*Task objective:*
What is asked for is the whole listing, given again word for word.
BEGIN Data for this task
(** The item a load makes of a file with the given front matter and no
    body. *)
Definition hydrated (folder name : string) (frontmatter : Object) : Item :=
  default (newItem "" " ")
    (loadItemFromFile (mkTFile folder name) (Markdown frontmatter [])).

(** A title with a TAB inside. *)
Definition tabbedTitle : string := "a" +:+ String "009"%char "b".

(** A task file as the README shows it, with a few more fields and a
    body. *)
Definition taskFrontmatter : Object :=
  {[ "completed" := VBool false; "file" := VStr "notes.pdf"; "tags" := VNull;
     "parent_id" := VStr ""; "due" := VStr "2024-01-01"; "id" := VStr "old" ]}.
Definition taskBody : list Block :=
  [mkBlock "paragraph" [mkInline "text" "Task description here..."]].
Definition vaultRoundTrip : Vault :=
  {[ "Todo" := RFolder {[ "task1.md" := NFile (Markdown taskFrontmatter taskBody) ]} ]}.

(** Column [A] with two files; the file [x.md] cannot be written. *)
Definition vaultReadOnly : Vault :=
  {[ "A" := RFolder {[ "x.md" := NFile (Markdown {[ "note" := VStr "keep me" ]} []);
                       "y.md" := NFile (Markdown ∅ []) ]} ]}.
Definition readOnlyX (op : Op) : bool :=
  match op with
  | OpModify file => bool_decide (file = mkTFile "A" "x.md")
  | _ => false
  end.

(** Columns [A] and [B], each with a file [t.md]; in memory the item of
    [A/t.md] has been dragged to the end of column [B]. *)
Definition vaultMove : Vault :=
  {[ "A" := RFolder {[ "t.md" := NFile (Markdown {[ "note" := VStr "moved" ]} []) ]};
     "B" := RFolder {[ "t.md" := NFile (Markdown {[ "note" := VStr "other" ]} []) ]} ]}.
Definition movedItem : Item := hydrated "A" "t.md" {[ "note" := VStr "moved" ]}.
Definition otherItem : Item := hydrated "B" "t.md" {[ "note" := VStr "other" ]}.
Definition boardLoaded : Board :=
  mkBoard [mkLane "A" [movedItem]; mkLane "B" [otherItem]] ∅ ∅.
Definition boardDragged : Board :=
  mkBoard [mkLane "A" []; mkLane "B" [otherItem; movedItem]] ∅ ∅.

(** The same with an empty column [B]. *)
Definition vaultMoveEmpty : Vault :=
  {[ "A" := RFolder {[ "t.md" := NFile (Markdown {[ "note" := VStr "moved" ]} []) ]};
     "B" := RFolder ∅ ]}.
Definition boardDraggedEmpty : Board :=
  mkBoard [mkLane "A" []; mkLane "B" [movedItem]] ∅ ∅.

(** Column [Todo] holds [Task.md]; a new item titled [Task] is added to
    it. *)
Definition vaultTask : Vault :=
  {[ "Todo" := RFolder {[ "Task.md" := NFile (Markdown ∅ []) ]} ]}.
Definition boardTask : Board :=
  mkBoard [mkLane "Todo" [hydrated "Todo" "Task.md" ∅; newItem "Task" " "]] ∅ ∅.

(** A new item whose title has a TAB, saved into a column without folder. *)
Definition boardTabbed : Board :=
  mkBoard [mkLane "Todo" [newItem tabbedTitle " "]] ∅ ∅.

(** Columns [Done] and [Todo]; a column [Backlog] with a new item is added
    after them. *)
Definition vaultColumns : Vault :=
  {[ "Done" := RFolder {[ "d.md" := NFile (Markdown ∅ []) ]};
     "Todo" := RFolder {[ "t.md" := NFile (Markdown ∅ []) ]} ]}.
Definition boardWithBacklog : Board :=
  mkBoard [mkLane "Done" [hydrated "Done" "d.md" ∅];
           mkLane "Todo" [hydrated "Todo" "t.md" ∅];
           mkLane "Backlog" [newItem "zeta" " "; newItem "alpha" " "]] ∅ ∅.

(** A task file whose title is a number. *)
Definition vaultNumericTitle : Vault :=
  {[ "Todo" := RFolder {[ "n.md" := NFile (Markdown {[ "title" := VNum 2024 ]} []) ]} ]}.

(** Item files for the derivation of the title. *)
Definition headingBar : Block := mkBlock "heading" [mkInline "text" "Bar"].
Definition introThenHeading : list Block :=
  [mkBlock "paragraph" [mkInline "text" "intro"]; headingBar].

End Scenario.

(** ** Auxiliary notions of the proofs *)

(** Two items that differ at most in the file back-reference. *)
Definition sameButFile (a b : Item) : Prop :=
  checked (item_data a) = checked (item_data b)
  ∧ checkChar (item_data a) = checkChar (item_data b)
  ∧ title (item_data a) = title (item_data b)
  ∧ titleRaw (item_data a) = titleRaw (item_data b)
  ∧ titleSearch (item_data a) = titleSearch (item_data b)
  ∧ titleSearchRaw (item_data a) = titleSearchRaw (item_data b)
  ∧ parent_id (item_data a) = parent_id (item_data b)
  ∧ ∀ key, key ≠ "file" → metadata (item_data a) !! key = metadata (item_data b) !! key.

(** A computation of the save keeps the item up to its back-reference. *)
Definition keepsItem {A} (m : M SaveState A) : Prop :=
  ∀ s, sameButFile s.1 (m s).1.1.

(** The world once the folder of a column is there. *)
Definition withColumnFolder (columnName : string) (w : World) : World :=
  match findFolder (vault w) columnName with
  | Some _ => w
  | None => mkWorld (<[columnName := RFolder ∅]> (vault w))
              (journal w ++ [(OpCreateFolder columnName, true)])
  end.

(** A [.md] file directly in a column folder. *)
Definition isMarkdownFile (folder name : string) (node : Node) : bool :=
  match node with
  | NFile _ => String.eqb (extension (mkTFile folder name)) "md"
  | NFolder => false
  end.

(** What the save of a board just loaded leaves of a child of a column folder. *)
Definition rewrittenNode (folder name : string) (node : Node) : option Node :=
  match node with
  | NFile content =>
      if String.eqb (extension (mkTFile folder name)) "md" then
        match loadItemFromFile (mkTFile folder name) content with
        | Some item => Some (NFile (generateItemFileContent item))
        | None => None
        end
      else Some node
  | NFolder => Some node
  end.

Definition rewrittenFolder (folder : string) (children : gmap string Node) : gmap string Node :=
  map_imap (rewrittenNode folder) children.

Definition rewrittenVault (v : Vault) : Vault :=
  map_imap (λ name child,
              Some match child with
                   | RFile content => RFile content
                   | RFolder children => RFolder (rewrittenFolder name children)
                   end) v.

(** The name of the file of an item. *)
Definition nameOf (item : Item) : string :=
  match itemFile item with Some file => file_name file | None => "" end.

(** The folder after the files of the items have been written. *)
Definition written (items : list Item) (children : gmap string Node) : gmap string Node :=
  foldl (λ children item, <[nameOf item := NFile (generateItemFileContent item)]> children)
    children items.

(** An item whose file is a file of the folder. *)
Definition backedIn (folder : string) (children : gmap string Node) (item : Item) : Prop :=
  ∃ name content,
    itemFile item = Some (mkTFile folder name) ∧ children !! name = Some (NFile content).

(** The folder after the files have been deleted. *)
Definition removed (files : list TFile) (children : gmap string Node) : gmap string Node :=
  foldl (λ children file, delete (file_name file) children) children files.

(** The item a load makes of a file of the folder. *)
Definition hydratedFrom (folder : string) (children : gmap string Node) (item : Item) : Prop :=
  ∃ name content,
    children !! name = Some (NFile content)
    ∧ extension (mkTFile folder name) = "md"
    ∧ loadItemFromFile (mkTFile folder name) content = Some item.

(** The names [moveItemToNewColumn] tries when the name of the file is taken
    in the target folder: [baseName_1.extension], [baseName_2.extension], ... *)
Definition moveCandidate (baseName extension : string) (k : nat) : string :=
  baseName +:+ "_" +:+ pretty k +:+ "." +:+ extension.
END Data for this task
*Answer for the task:*
(** The item a load makes of a file with the given front matter and no
    body. *)
Definition hydrated (folder name : string) (frontmatter : Object) : Item :=
  default (newItem "" " ")
    (loadItemFromFile (mkTFile folder name) (Markdown frontmatter [])).

(** A title with a TAB inside. *)
Definition tabbedTitle : string := "a" +:+ String "009"%char "b".

(** A task file as the README shows it, with a few more fields and a
    body. *)
Definition taskFrontmatter : Object :=
  {[ "completed" := VBool false; "file" := VStr "notes.pdf"; "tags" := VNull;
     "parent_id" := VStr ""; "due" := VStr "2024-01-01"; "id" := VStr "old" ]}.
Definition taskBody : list Block :=
  [mkBlock "paragraph" [mkInline "text" "Task description here..."]].
Definition vaultRoundTrip : Vault :=
  {[ "Todo" := RFolder {[ "task1.md" := NFile (Markdown taskFrontmatter taskBody) ]} ]}.

(** Column [A] with two files; the file [x.md] cannot be written. *)
Definition vaultReadOnly : Vault :=
  {[ "A" := RFolder {[ "x.md" := NFile (Markdown {[ "note" := VStr "keep me" ]} []);
                       "y.md" := NFile (Markdown ∅ []) ]} ]}.
Definition readOnlyX (op : Op) : bool :=
  match op with
  | OpModify file => bool_decide (file = mkTFile "A" "x.md")
  | _ => false
  end.

(** Columns [A] and [B], each with a file [t.md]; in memory the item of
    [A/t.md] has been dragged to the end of column [B]. *)
Definition vaultMove : Vault :=
  {[ "A" := RFolder {[ "t.md" := NFile (Markdown {[ "note" := VStr "moved" ]} []) ]};
     "B" := RFolder {[ "t.md" := NFile (Markdown {[ "note" := VStr "other" ]} []) ]} ]}.
Definition movedItem : Item := hydrated "A" "t.md" {[ "note" := VStr "moved" ]}.
Definition otherItem : Item := hydrated "B" "t.md" {[ "note" := VStr "other" ]}.
Definition boardLoaded : Board :=
  mkBoard [mkLane "A" [movedItem]; mkLane "B" [otherItem]] ∅ ∅.
Definition boardDragged : Board :=
  mkBoard [mkLane "A" []; mkLane "B" [otherItem; movedItem]] ∅ ∅.

(** The same with an empty column [B]. *)
Definition vaultMoveEmpty : Vault :=
  {[ "A" := RFolder {[ "t.md" := NFile (Markdown {[ "note" := VStr "moved" ]} []) ]};
     "B" := RFolder ∅ ]}.
Definition boardDraggedEmpty : Board :=
  mkBoard [mkLane "A" []; mkLane "B" [movedItem]] ∅ ∅.

(** Column [Todo] holds [Task.md]; a new item titled [Task] is added to
    it. *)
Definition vaultTask : Vault :=
  {[ "Todo" := RFolder {[ "Task.md" := NFile (Markdown ∅ []) ]} ]}.
Definition boardTask : Board :=
  mkBoard [mkLane "Todo" [hydrated "Todo" "Task.md" ∅; newItem "Task" " "]] ∅ ∅.

(** A new item whose title has a TAB, saved into a column without folder. *)
Definition boardTabbed : Board :=
  mkBoard [mkLane "Todo" [newItem tabbedTitle " "]] ∅ ∅.

(** Columns [Done] and [Todo]; a column [Backlog] with a new item is added
    after them. *)
Definition vaultColumns : Vault :=
  {[ "Done" := RFolder {[ "d.md" := NFile (Markdown ∅ []) ]};
     "Todo" := RFolder {[ "t.md" := NFile (Markdown ∅ []) ]} ]}.
Definition boardWithBacklog : Board :=
  mkBoard [mkLane "Done" [hydrated "Done" "d.md" ∅];
           mkLane "Todo" [hydrated "Todo" "t.md" ∅];
           mkLane "Backlog" [newItem "zeta" " "; newItem "alpha" " "]] ∅ ∅.

(** A task file whose title is a number. *)
Definition vaultNumericTitle : Vault :=
  {[ "Todo" := RFolder {[ "n.md" := NFile (Markdown {[ "title" := VNum 2024 ]} []) ]} ]}.

(** Item files for the derivation of the title. *)
Definition headingBar : Block := mkBlock "heading" [mkInline "text" "Bar"].
Definition introThenHeading : list Block :=
  [mkBlock "paragraph" [mkInline "text" "intro"]; headingBar].

End Scenario.

(** ** Auxiliary notions of the proofs *)

(** Two items that differ at most in the file back-reference. *)
Definition sameButFile (a b : Item) : Prop :=
  checked (item_data a) = checked (item_data b)
  ∧ checkChar (item_data a) = checkChar (item_data b)
  ∧ title (item_data a) = title (item_data b)
  ∧ titleRaw (item_data a) = titleRaw (item_data b)
  ∧ titleSearch (item_data a) = titleSearch (item_data b)
  ∧ titleSearchRaw (item_data a) = titleSearchRaw (item_data b)
  ∧ parent_id (item_data a) = parent_id (item_data b)
  ∧ ∀ key, key ≠ "file" → metadata (item_data a) !! key = metadata (item_data b) !! key.

(** A computation of the save keeps the item up to its back-reference. *)
Definition keepsItem {A} (m : M SaveState A) : Prop :=
  ∀ s, sameButFile s.1 (m s).1.1.

(** The world once the folder of a column is there. *)
Definition withColumnFolder (columnName : string) (w : World) : World :=
  match findFolder (vault w) columnName with
  | Some _ => w
  | None => mkWorld (<[columnName := RFolder ∅]> (vault w))
              (journal w ++ [(OpCreateFolder columnName, true)])
  end.

(** A [.md] file directly in a column folder. *)
Definition isMarkdownFile (folder name : string) (node : Node) : bool :=
  match node with
  | NFile _ => String.eqb (extension (mkTFile folder name)) "md"
  | NFolder => false
  end.

(** What the save of a board just loaded leaves of a child of a column folder. *)
Definition rewrittenNode (folder name : string) (node : Node) : option Node :=
  match node with
  | NFile content =>
      if String.eqb (extension (mkTFile folder name)) "md" then
        match loadItemFromFile (mkTFile folder name) content with
        | Some item => Some (NFile (generateItemFileContent item))
        | None => None
        end
      else Some node
  | NFolder => Some node
  end.

Definition rewrittenFolder (folder : string) (children : gmap string Node) : gmap string Node :=
  map_imap (rewrittenNode folder) children.

Definition rewrittenVault (v : Vault) : Vault :=
  map_imap (λ name child,
              Some match child with
                   | RFile content => RFile content
                   | RFolder children => RFolder (rewrittenFolder name children)
                   end) v.

(** The name of the file of an item. *)
Definition nameOf (item : Item) : string :=
  match itemFile item with Some file => file_name file | None => "" end.

(** The folder after the files of the items have been written. *)
Definition written (items : list Item) (children : gmap string Node) : gmap string Node :=
  foldl (λ children item, <[nameOf item := NFile (generateItemFileContent item)]> children)
    children items.

(** An item whose file is a file of the folder. *)
Definition backedIn (folder : string) (children : gmap string Node) (item : Item) : Prop :=
  ∃ name content,
    itemFile item = Some (mkTFile folder name) ∧ children !! name = Some (NFile content).

(** The folder after the files have been deleted. *)
Definition removed (files : list TFile) (children : gmap string Node) : gmap string Node :=
  foldl (λ children file, delete (file_name file) children) children files.

(** The item a load makes of a file of the folder. *)
Definition hydratedFrom (folder : string) (children : gmap string Node) (item : Item) : Prop :=
  ∃ name content,
    children !! name = Some (NFile content)
    ∧ extension (mkTFile folder name) = "md"
    ∧ loadItemFromFile (mkTFile folder name) content = Some item.

(** The names [moveItemToNewColumn] tries when the name of the file is taken
    in the target folder: [baseName_1.extension], [baseName_2.extension], ... *)
Definition moveCandidate (baseName extension : string) (k : nat) : string :=
  baseName +:+ "_" +:+ pretty k +:+ "." +:+ extension.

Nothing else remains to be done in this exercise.